Before we break out the champaign, pop the corks, and celebrate the return of a prodigal to the pro-life fold someone needs to ask Wallis a follow-up question: What exactly is so morally objectionable about including abortion in health care reform? For example, Wallis has always claimed to be both pro-life and pro-women (whatever that means). Couldn’t his progressive friends argue that including abortion in health care reform is being pro-women? And if he opposed it, would that make him anti-women?
If Wallis’s opposition is truly principled (or “prophetic”) then we can expect Wallis and the Sojourners crowd to offer up a  reasoned and articulate public argument for the moral wrongness of including this particular “health care procedure.” We would expect to hear from Wallis and the Sojourners crowd not merely the acknowledgment that other people have moral objections, but an explanation and articulation of Wallis own moral objections. We would expect an argument that informs his readers just exactly why his “progressive” friends are so wrong on this issue and the right wing “pro-life extremists” are right.

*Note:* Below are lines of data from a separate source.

(** X9. [_create_systemd_service_unit] turns to the supervisor only once
    the unit file is in place.  The copy of the unit file is always its
    first operation and, if it raises, the only one; whatever the
    outcome, the operations attempted are an initial part of: copy,
    [systemctl daemon-reload], [systemctl enable ipmi_exporter.service];
    and a call that returns has attempted all three. *)
Theorem unit_registration_order E w :
  let r := _create_systemd_service_unit E w in
  let copy := EvCopyfile (unit_template E) unit_path in
  let ops := [ copy; EvExec ["systemctl"; "daemon-reload"];
               EvExec ["systemctl"; "enable"; "ipmi_exporter.service"] ] in
  (∃ rest, new_events w r.2 = copy :: rest) ∧
  new_events w r.2 `prefix_of` ops ∧
  (r.1 = Ok tt → new_events w r.2 = ops) ∧
  (∀ e, (copyfile (unit_template E) unit_path w).1 = Raise e →
        r.1 = Raise e ∧ new_events w r.2 = [copy]).
Proof.
  intros r copy ops.
  destruct (traces_new_events _ _ w (unit_trace E)) as (Hfirst & Hpre & Hok).
  split; [exact Hfirst|]. split; [exact Hpre|]. split; [exact Hok|].
  intros e He. subst r.
  unfold _create_systemd_service_unit, bind. rewrite unit_path_joined.
  fold (unit_template E).
  pose proof (traces_new_events _ (λ r evs, evs = [copy]) w
                (traces_copyfile (unit_template E) unit_path _ (λ _, eq_refl))) as Hc.
  simpl in Hc.
  destruct (copyfile (unit_template E) unit_path w) as [[[]|e'] w1];
    simpl in *; [discriminate He|].
  split; [exact He | exact Hc].
Qed.

Lemma unit_registration_order_witness :
  let w := upd_fs (delete (unit_template Ref.env)) Ref.fresh in
  new_events Ref.fresh (_create_systemd_service_unit Ref.env Ref.fresh).2
    = [ EvCopyfile (unit_template Ref.env) unit_path;
        EvExec ["systemctl"; "daemon-reload"];
        EvExec ["systemctl"; "enable"; "ipmi_exporter.service"] ] ∧
  (_create_systemd_service_unit Ref.env w).1 = Raise FileNotFoundError ∧
  new_events w (_create_systemd_service_unit Ref.env w).2
    = [ EvCopyfile (unit_template Ref.env) unit_path ].
Proof.
  intros w. split.
  - apply (proj1 (proj2 (proj2 (unit_registration_order Ref.env Ref.fresh)))).
    vm_compute. reflexivity.
  - apply (proj2 (proj2 (proj2 (unit_registration_order Ref.env w)))).
    vm_compute. reflexivity.
Defined.



Lemma traces_helper E (Φ : result unit → list event → Prop) :
  helper_is_silent E → (∀ r, Φ r []) → traces (set_host_port E) Φ.
Proof.
  intros Hs H w. exists []. rewrite app_nil_r. split; [apply Hs | apply H].
Qed.

Lemma config_changed_trace E :
  helper_is_silent E →
  traces (_on_config_changed E) (λ r evs,
    ∃ evs_r,
      Forall (λ e, phase_of e = Some PSysconfig) evs_r ∧
      ((evs = evs_r ∧ ∃ e, r = Raise e) ∨
       (Exists (λ e, completes PSysconfig e = true) evs_r ∧
        ((evs = evs_r ++ [EvExec restart_command] ∧ ∃ e, r = Raise e) ∨
         evs = evs_r ++ [EvExec restart_command; EvSetHostPort])))).
Proof.
  intros Hs. unfold _on_config_changed.
  apply traces_bind, traces_get; intros la. cbn beta iota.
  apply traces_bind. eapply traces_wand; [apply sysconfig_phase|].
  intros [[]|e] evs_r [Hall Hok]; cbn beta iota.
  - apply traces_bind, traces_subprocess_call. intros [z|e]; cbn beta iota.
    + apply traces_bind, traces_log. cbn beta iota.
      apply traces_helper; [done|]. intros r. exists evs_r. split; [done|].
      right. split; [by apply Hok|]. right. simpl. reflexivity.
    + exists evs_r. split; [done|].
      right. split; [by apply Hok|]. left. split; [done | by exists e].
  - exists evs_r. split; [done|]. left. split; [done | by exists e].
Qed.

(** X11. [_on_config_changed] attempts the restart only after the
    sysconfig file has been written, and at most once; the endpoint
    helper is called only after the restart.  Either rendering failed:
    the handler raises and nothing but sysconfig operations was attempted.
    Or the file was written and one [systemctl restart ipmi_exporter]
    follows: the handler then raises at once if the command cannot be
    run, and otherwise goes on to the endpoint helper. *)
Theorem config_changed_restarts_once E w :
  helper_is_silent E →
  let r := _on_config_changed E w in
  let evs := new_events w r.2 in
  ∃ evs_r,
    Forall (λ e, phase_of e = Some PSysconfig) evs_r ∧
    (EvExec restart_command ∉ evs_r) ∧
    (EvSetHostPort ∉ evs_r) ∧
    ((evs = evs_r ∧ ∃ e, r.1 = Raise e) ∨
     ((∃ text, EvWrite sysconfig_path text ∈ evs_r) ∧
      ((evs = evs_r ++ [EvExec restart_command] ∧ ∃ e, r.1 = Raise e) ∨
       evs = evs_r ++ [EvExec restart_command; EvSetHostPort]))).
Proof.
  intros Hs r evs.
  destruct (traces_new_events _ _ w (config_changed_trace E Hs)) as (evs_r & Hall & Hcases).
  fold r evs in Hcases.
  exists evs_r. split; [done|].
  rewrite Forall_forall in Hall.
  split; [intros Hin; by specialize (Hall _ Hin)|].
  split; [intros Hin; by specialize (Hall _ Hin)|].
  destruct Hcases as [?|[Hex ?]]; [by left|right]. split; [|done].
  apply Exists_exists in Hex as (e & He & Hc).
  destruct e; simpl in Hc; try done.
  apply bool_decide_eq_true in Hc as ->. by eexists.
Qed.
(** The invariant after a free entry that is not closer than the best. *)
Lemma scanInv_keep hex (pre l : list Available.t) (a : Available.t)
    bestDist bestIdx :
  let d := getColorDist (Available.color a) hex in
  scanInv hex (pre ++ a :: l) (length pre) bestDist bestIdx ->
  Available.taken a = false ->
  (d <? bestDist) = false ->
  scanInv hex (pre ++ a :: l) (S (length pre)) bestDist bestIdx.
Proof.
  intros d Hinv Ht Hd. split.
  - apply Hinv.
  - intros b Hb. destruct (inv_some _ _ _ _ _ Hinv b Hb) as (a0 & ? & ? & ? & ?).
    exists a0. repeat split; try assumption; try apply H; lia.
  - apply Hinv.
  - intros j a' Hj Hu. destruct (decide (j = length pre)) as [->|Hne].
    + apply untakenAt_middle in Hu as [-> _]. exact Hd.
    + apply (inv_all _ _ _ _ _ Hinv j a' ltac:(lia) Hu).
  - intros j a' Hj Hu. destruct (decide (j = length pre)) as [->|Hne].
    + apply untakenAt_middle in Hu as [-> _].
      destruct (d <? 0.01) eqn:Hnear; [exfalso|exact Hnear].
      destruct bestIdx as [b|].
      * destruct (inv_some _ _ _ _ _ Hinv b eq_refl) as (a0 & Hu0 & Hb & -> & Hs).
        pose proof (ltb_total _ _ (ltb_is_nan_l _ _ Hnear) (ltb_is_nan_l _ _ Hs) Hd) as Hle.
        pose proof (leb_ltb_trans _ _ _ Hle Hnear) as Hn0.
        rewrite (inv_far _ _ _ _ _ Hinv b a0 Hb Hu0) in Hn0. discriminate.
      * rewrite (inv_none _ _ _ _ _ Hinv eq_refl) in Hd.
        assert (Hs : (0.01 <? 9999) = true) by reflexivity.
        rewrite (ltb_trans _ _ 9999 Hnear Hs) in Hd. discriminate.
    + apply (inv_far _ _ _ _ _ Hinv j a' ltac:(lia) Hu).
Qed.

(** The invariant after an entry that is taken. *)
Lemma scanInv_skip hex (pre l : list Available.t) (a : Available.t)
    bestDist bestIdx :
  scanInv hex (pre ++ a :: l) (length pre) bestDist bestIdx ->
  Available.taken a = true ->
  scanInv hex (pre ++ a :: l) (S (length pre)) bestDist bestIdx.
Proof.
  intros Hinv Ht.
  assert (Hno : forall a', ~ untakenAt (pre ++ a :: l) (length pre) a').
  { intros a' Hu. apply untakenAt_middle in Hu as [_ Hu]. congruence. }
  split.
  - apply Hinv.
  - intros b Hb. destruct (inv_some _ _ _ _ _ Hinv b Hb) as (a0 & ? & ? & ? & ?).
    exists a0. repeat split; try assumption; try apply H; lia.
  - apply Hinv.
  - intros j a' Hj Hu. destruct (decide (j = length pre)) as [->|Hne].
    + destruct (Hno a' Hu).
    + apply (inv_all _ _ _ _ _ Hinv j a' ltac:(lia) Hu).
  - intros j a' Hj Hu. destruct (decide (j = length pre)) as [->|Hne].
    + destruct (Hno a' Hu).
    + apply (inv_far _ _ _ _ _ Hinv j a' ltac:(lia) Hu).
Qed.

First Things readers might want to check out the Sojourners website to judge for themselves. But, as Loconte suggests, the stuff you find over there doesn’t exactly instill confidence. To put it bluntly, if you breeze through the website or Sojourners magazine you can’t help but conclude that Wallis and the his friends just aren’t up to the intellectual or moral task.

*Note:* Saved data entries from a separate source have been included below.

(** Lines 688-694 of [CmdStrToMakefile]: the flag [-no-make] is put
    behind the first two fields. [cmds[:2]] panics when the capacity of
    [cmds] is below 2. *)
Definition CmdStrToMakefile_join (cmdstr : string) : GoResult string :=
  let cmds := strings_Fields cmdstr in
  if decide (length cmds < 2)%nat
  then Panicked "runtime error: slice bounds out of range [:2]"
  else
    let ncmds : list string := [] in
    let ncmds := (ncmds ++ take 2 cmds)%list in
    let ncmds := (ncmds ++ ["-no-make"])%list in
    let ncmds := (ncmds ++ drop 2 cmds)%list in
    Done (strings_Join ncmds " ").

(** [CmdStrToMakefile], lines 683-695. *)
Definition CmdStrToMakefile (cmdstr : string) : GoResult string :=
  match CmdStrToMakefile_cut cmdstr with
  | None => Panicked "runtime error: slice bounds out of range"
  | Some cmdstr => CmdStrToMakefile_join cmdstr
  end.

(** A field, as [strings.Fields] gives it: not empty, and without a byte
    of [asciiSpace]. *)
Fixpoint no_space (s : string) : Prop :=
  match s with
  | EmptyString => True
  | String c s' => asciiSpace c = false ∧ no_space s'
  end.

Definition is_field (s : string) : Prop :=
  s ≠ EmptyString ∧ no_space s.

(** The strings without the byte [c]. *)
Fixpoint without_byte (c : ascii) (s : string) : Prop :=
  match s with
  | EmptyString => True
  | String c' s' => c' ≠ c ∧ without_byte c s'
  end.

(** The values whose type assertion in the primitive cases of [Convert]
    holds: the kind is not one of the five, or the dynamic type is the
    predeclared type itself. *)
Definition assertion_holds (arg : iface) : bool :=
  match Value_Kind (reflect_ValueOf arg) with
  | Int => bool_decide (is_Some (assert_int arg))
  | Uint64 => bool_decide (is_Some (assert_uint64 arg))
  | Bool => bool_decide (is_Some (assert_bool arg))
  | Float64 => bool_decide (is_Some (assert_float64 arg))
  | String_ => bool_decide (is_Some (assert_string arg))
  | _ => true
  end.

(** A value of a type of one of the five primitive kinds is an integer,
    a boolean, a float or a string, as its kind says. *)
Definition payload_matches (t : GoType) (x : GoVal) : Prop :=
  match Type_Kind t with
  | Int | Uint64 => ∃ z, x = VInt z
  | Bool => ∃ b, x = VBool b
  | Float64 => ∃ f, x = VFloat f
  | String_ => ∃ s, x = VString s
  | _ => True
  end.

(** The five kinds with a primitive case. *)
Definition primitive_case (k : Kind) : bool :=
  match k with
  | Int | Uint64 | Bool | Float64 | String_ => true
  | _ => false
  end.

(** Calls of [Convert] one after the other, on the values of a
    container; a panic ends the sequence. *)
Fixpoint Convert_each (args : list iface) (w : World)
  : GoResult (list PyObject) * World :=
  match args with
  | [] => (Done [], w)
  | arg :: rest =>
      match Convert arg w with
      | (Returns o, w1) =>
          match Convert_each rest w1 with
          | (Done os, w2) => (Done (o :: os), w2)
          | (Panicked msg, w2) => (Panicked msg, w2)
          end
      | (Panics msg, w1) => (Panicked msg, w1)
      end
  end.

(** The number of values of a list that take the boxed path. *)
Definition count_boxed (args : list iface) : Z :=
  Z.of_nat (length (filter (λ arg, boxed_path arg = true) args)).

(** [make(map[string]interface{})] and a map literal: a new map object;
    [m[key] = v] on a map. *)
Definition make_map (entries : gmap string iface) (w : World) : loc * World :=
  let m := fresh (dom (heap w)) in
  (m, mkWorld (<[m := OMap entries]> (heap w)) (handles w)).

Definition map_assign (m : loc) (key : string) (v : iface) (w : World) : World :=
  match heap w !! m with
  | Some (OMap entries) =>
      mkWorld (<[m := OMap (<[key := v]> entries)]> (heap w)) (handles w)
  | _ => w
  end.

Module maps.

(** [New] of [_examples/ifxmap/maps.go], lines 11-34. *)
Definition New (w : World) : GoVal * World :=
  let '(retval, w) := make_map ∅ w in
  let w := map_assign retval "float" (Some (TBasic BFloat64, VFloat 3.14159)) w in
  let w := map_assign retval "string" (Some (TBasic BString, VString "sample")) w in
  let w := map_assign retval "int" (Some (TBasic BInt, VInt 2)) w in
  let w := map_assign retval "uint" (Some (TBasic BUint64, VInt 3)) w in
  let w := map_assign retval "bool" (Some (TBasic BBool, VBool true)) w in
  let w := map_assign retval "struct"
             (Some (ifxmap.TestStruct, VStruct [("Value", VInt 6)])) w in
  let '(structPtr, w) := address_of (VStruct [("Value", VInt 12)]) w in
  let '(inner, w) := make_map ifxmap.inner_map w in
  let w := map_assign retval "map"
             (Some (ifxmap.map_string_interface, VMapRef inner)) w in
  let w := map_assign retval "structPtr"
             (Some (TPtr ifxmap.TestStruct, VPtr structPtr)) w in
  (VMapRef retval, w).

(** The entries of the map that [New] returns. *)
Definition New_entries (w : World) : option (gmap string iface) :=
  match New w with
  | (VMapRef m, w1) =>
      match heap w1 !! m with
      | Some (OMap entries) => Some entries
      | _ => None
      end
  | _ => None
  end.

End maps.

(** * Properties *)

(** ** Text helpers *)

Lemma c_str_app (p s : string) :
  c_str p = p → c_str (p +:+ s) = p +:+ c_str s.
Proof.
  induction p as [|c p IH]; simpl; [done|].
  destruct (Ascii.eqb c Ascii.zero); [discriminate|].
  intros [= Hp]. by rewrite IH.
Qed.

Lemma Kind_String_c_str (k : Kind) : c_str (Kind_String k) = Kind_String k.
Proof. by destruct k. Qed.

Lemma strings_Split_nonempty (s : string) (sep : ascii) :
  strings_Split s sep ≠ [].
Proof.
  destruct s as [|c s]; simpl; [done|].
  destruct (Ascii.eqb c sep); [done|].
  by destruct (strings_Split s sep).
Qed.

(** The index expression [pyObjectTypes[len(pyObjectTypes)-1]] is always
    in range on the result of [strings.Split]. *)
Lemma last_piece_Split (s : string) (sep : ascii) :
  is_Some (last_piece (strings_Split s sep)).
Proof.
  unfold last_piece. apply lookup_lt_is_Some.
  pose proof (strings_Split_nonempty s sep) as Hne.
  destruct (strings_Split s sep); [done|]. simpl. lia.
Qed.

Lemma build_generic_Returns (objType : string) (y : Z) :
  ∃ name, last_piece (strings_Split objType ".") = Some name ∧
          build_generic objType y = Returns (Py_BuildGenericStruct (C_CString name) y).
Proof.
  destruct (last_piece_Split objType ".") as [name Hname].
  exists name. split; [done|]. unfold build_generic. by rewrite Hname.
Qed.

(** ** The cases of [Convert] *)

(** Selects the case of the switch that a known kind takes. *)
Ltac Convert_case :=
  rewrite Convert_equation_1;
  match goal with
  | H : ?k = ?K |- context [inspect ?k] =>
      let x := fresh "k" in
      let Hx := fresh "Hk" in
      let Heq := fresh "Heq" in
      destruct (inspect k) as [x Hx];
      assert (x = K) as Heq by congruence;
      revert Hx; rewrite Heq; intros Hx;
      cbn [Convert_unfold_clause_1]
  end.

Lemma Convert_Struct (arg : iface) (w : World) :
  Value_Kind (reflect_ValueOf arg) = Struct →
  Convert arg w =
    let p := fresh (dom (heap w)) in
    let w1 := mkWorld (<[p := OVar (VIface arg)]> (heap w)) (handles w) in
    let r := gopyh.Register (fmt_Sprintf_T arg) (Some (TPtr TInterface, VPtr p))
               (handles w) in
    (build_generic (fmt_Sprintf_T arg) r.1, mkWorld (heap w1) r.2).
Proof. intros H. Convert_case. reflexivity. Qed.

Lemma Convert_Ptr (arg : iface) (w : World) :
  Value_Kind (reflect_ValueOf arg) = Ptr →
  Convert arg w =
    let r := gopyh.Register (fmt_Sprintf_T arg) arg (handles w) in
    (build_generic (fmt_Sprintf_T arg) r.1, mkWorld (heap w) r.2).
Proof. intros H. Convert_case. reflexivity. Qed.

Lemma Convert_Map_boxed (x : GoVal) (w : World) :
  Convert (Some (ifxmap.map_string_interface, x)) w =
    let p := fresh (dom (heap w)) in
    let r := gopyh.Register "map[string]interface {}"
               (Some (TPtr ifxmap.map_string_interface, VPtr p)) (handles w) in
    (Returns (Build_Map_string_interface r.1),
     mkWorld (<[p := OVar x]> (heap w)) r.2).
Proof. rewrite Convert_equation_1. reflexivity. Qed.

Lemma Convert_Map_invalid (arg : iface) (w : World) :
  Value_Kind (reflect_ValueOf arg) = Map →
  assert_map_string_interface arg = None →
  Convert arg w =
    (Returns (gopy_build_string (C_CString
       ("Invalid type: " +:+ "map" +:+ " value:" +:+
        Value_String (reflect_ValueOf arg)))), w).
Proof.
  intros H Hno. Convert_case. rewrite Hno. cbn zeta. by rewrite H.
Qed.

But I am willing to be proven wrong. In fact, I’m anxious to be proven wrong. So, just to prove I’m not a complete curmudgeon, let me offer one cheer for Wallis’ public stance on this issue. For time being, however, I will withhold further cheers until I hear him give a reasoned public argument telling us why it would be wrong in principle to include abortion as a part of health care reform. And I’ll withhold the other cheer until I have a chance to evaluate the intelligibility and moral coherence of Wallis’ pro-life argument.
The ball is in your court, Brother Wallis. Â Silence is not an option.